Nor, in my opinion, did the allegations added to the complaint by the amendment lend to it any additional strength-The property was in the possession, not of the defendant, but of the owner of the building, between whom and this defendant no relations existed such as would give peculiar force to any threat the latter might make. Both plaintiff and defendant were corporations and apparently free agents, and there is nothing to show that one was in any position to dominate or oppress the other.

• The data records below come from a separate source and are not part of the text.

Lemma loadJournalStream_frames_witness :
  Stream.touched SseSpec.idToString SseSpec.streamDocs = ["bb"; "dd"]
  /\ In "dd" (Stream.touched SseSpec.idToString SseSpec.streamDocs)
  /\ ~ In "cc" (Stream.touched SseSpec.idToString SseSpec.streamDocs)
  /\ snd (Stream.loadJournalStream SseSpec.keyPerLine SseSpec.idToString
            SseSpec.threeOneUnseen (map Stream.Doc SseSpec.streamDocs)
            VUndefined)
     = Stream.StreamDone (VOid "e5") 4
  /\ length (fst (Stream.loadJournalStream SseSpec.keyPerLine
                    SseSpec.idToString SseSpec.threeOneUnseen
                    (map Stream.Doc SseSpec.streamDocs) VUndefined))
     = 6%nat.
Proof.
  destruct (loadJournalStream_frames SseSpec.keyPerLine SseSpec.idToString
              SseSpec.threeOneUnseen SseSpec.streamDocs VUndefined)
    as (Hrun & _ & Hin & _ & _).
  split; [vm_compute; reflexivity|].
  split.
  { apply Hin.
    exists [("_id", VOid "e5"); ("command", VStr "FETCH");
            ("mailbox", VOid "dd"); ("unseenChange", VBool true)].
    split; [vm_compute; auto 6|].
    split; [reflexivity|]. split; [reflexivity|].
    right. right. split; [reflexivity|]. right. reflexivity. }
  split.
  { intros H. apply Hin in H as (e & He & _ & Hm & Hc).
    vm_compute in He.
    destruct He as [<-|[<-|[<-|[<-|[<-|[]]]]]]; vm_compute in Hm, Hc;
      try discriminate.
    destruct Hc as [Hc|[Hc|(_ & [Hc|Hc])]]; discriminate. }
  rewrite Hrun. split; vm_compute; reflexivity.
Defined.
(* ================================================================== *)
(** * Part 24. The hooks OPEN and UNSUBSCRIBE *)
(* ================================================================== *)

(** OPEN and UNSUBSCRIBE.  Both look the mailbox of the user at the path
    up and answer NONEXISTENT exactly when there is none, leaving the
    database as it is; an error of the driver is handed on.  Otherwise
    OPEN answers with the record and, as [uidList], the UIDs of the
    messages of that mailbox and of no other, in ascending order, and
    writes nothing; UNSUBSCRIBE clears [subscribed] on that record and
    changes no other.  When the database answers, both hooks answer. *)
Theorem path_hooks (fails : nat -> bool) (path : string) (session : Session)
    (s : Store) :
  let q := mailboxQuery (RefPath (ss_user session) path) in
  match onOpen fails path session s with
  | (Ok (Opened mailbox uidList), s') =>
      findOne q (mailboxes s) = Some mailbox
      /\ StronglySorted Z.le uidList
      /\ (forall uid,
            In uid uidList
            <-> exists m, In m (messages s) /\ m_mailbox m = mb_id mailbox
                          /\ m_uid m = uid)
      /\ length uidList
         = length (filter (fun m => (m_mailbox m =? mb_id mailbox)%nat)
                     (messages s))
      /\ mailboxes s' = mailboxes s /\ messages s' = messages s
  | (Ok OpenNonexistent, s') =>
      findOne q (mailboxes s) = None
      /\ mailboxes s' = mailboxes s /\ messages s' = messages s
  | (Fail e, s') =>
      e = StoreError /\ mailboxes s' = mailboxes s
      /\ messages s' = messages s
  end
  /\ match onUnsubscribe fails path session s with
     | (Ok Unsubscribed, s') =>
         exists mailbox,
           findOne q (mailboxes s) = Some mailbox
           /\ mailboxes s'
              = updateFirst q (set_mb_subscribed false) (mailboxes s)
           /\ findOne q (mailboxes s')
              = Some (set_mb_subscribed false mailbox)
           /\ messages s' = messages s
     | (Ok UnsubscribeNonexistent, s') =>
         findOne q (mailboxes s) = None /\ mailboxes s' = mailboxes s
         /\ messages s' = messages s
     | (Fail e, s') =>
         e = StoreError /\ mailboxes s' = mailboxes s
         /\ messages s' = messages s
     end
  /\ ((forall k, fails k = false) ->
      (exists r s', onOpen fails path session s = (Ok r, s'))
      /\ (exists r s', onUnsubscribe fails path session s = (Ok r, s'))).
Proof.
  intros q. split; [|split].
  - unfold onOpen, bind, on_mailboxes, on_messages, call. fold q.
    destruct (fails (ops s)); [cbn; auto|].
    cbn [mailboxes set_ops set_mailboxes].
    destruct (findOne q (mailboxes s)) as [mailbox|] eqn:E;
      cbn [ops set_ops set_mailboxes]; [|cbn; auto].
    destruct (fails (S (ops s))); [cbn; auto|].
    cbn [ret messages set_mailboxes set_ops set_messages mailboxes].
    split; [reflexivity|]. split.
    { apply StronglySorted_map, sortByUid_sorted. }
    split.
    { intros uid. rewrite in_map_iff. split.
      - intros (m & Hu & Hin). apply sortByUid_In, filter_In in Hin.
        destruct Hin as [Hin Hq]. apply Nat.eqb_eq in Hq. eauto.
      - intros (m & Hin & Hbox & Hu). exists m. split; [exact Hu|].
        eapply Permutation_in; [symmetry; apply sortByUid_perm|].
        apply filter_In. split; [exact Hin|]. now apply Nat.eqb_eq. }
    split; [now rewrite length_map, sortByUid_length|]. split; reflexivity.
  - unfold onUnsubscribe, bind, on_mailboxes, call. fold q.
    destruct (fails (ops s)); [cbn; auto|].
    cbn [mailboxes set_ops]. rewrite findOneAndUpdate_eq.
    destruct (findOne q (mailboxes s)) as [mailbox|] eqn:E; cbn; [|auto].
    exists mailbox. split; [reflexivity|]. split; [reflexivity|].
    split; [|reflexivity].
    apply findOne_updateFirst; [reflexivity|exact E].
  - intros Hrel. split.
    + unfold onOpen, bind, on_mailboxes, on_messages, call. rewrite Hrel.
      cbn [mailboxes set_ops].
      destruct (findOne _ (mailboxes s)); cbn; rewrite ?Hrel; cbn;
        unfold ret; eauto.
    + unfold onUnsubscribe, bind, on_mailboxes, call. rewrite Hrel.
      destruct (findOneAndUpdate _ _ _ _) as [[item|] c]; cbn; unfold ret;
        eauto.
Qed.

In such circumstances I can find no authority for holding that the mere threat of one to take the property of another by force ” constitutes duress.

It follows that the determination appealed from must be reversed, with costs to the appellant in this court and the Appellate Term, and the judgment of the Municipal Court reversed and the demurrer sustained, with costs to the defendant.

Scott and Hotchkiss, JJ., concurred; Dowling and Laughlin, JJ., dissented.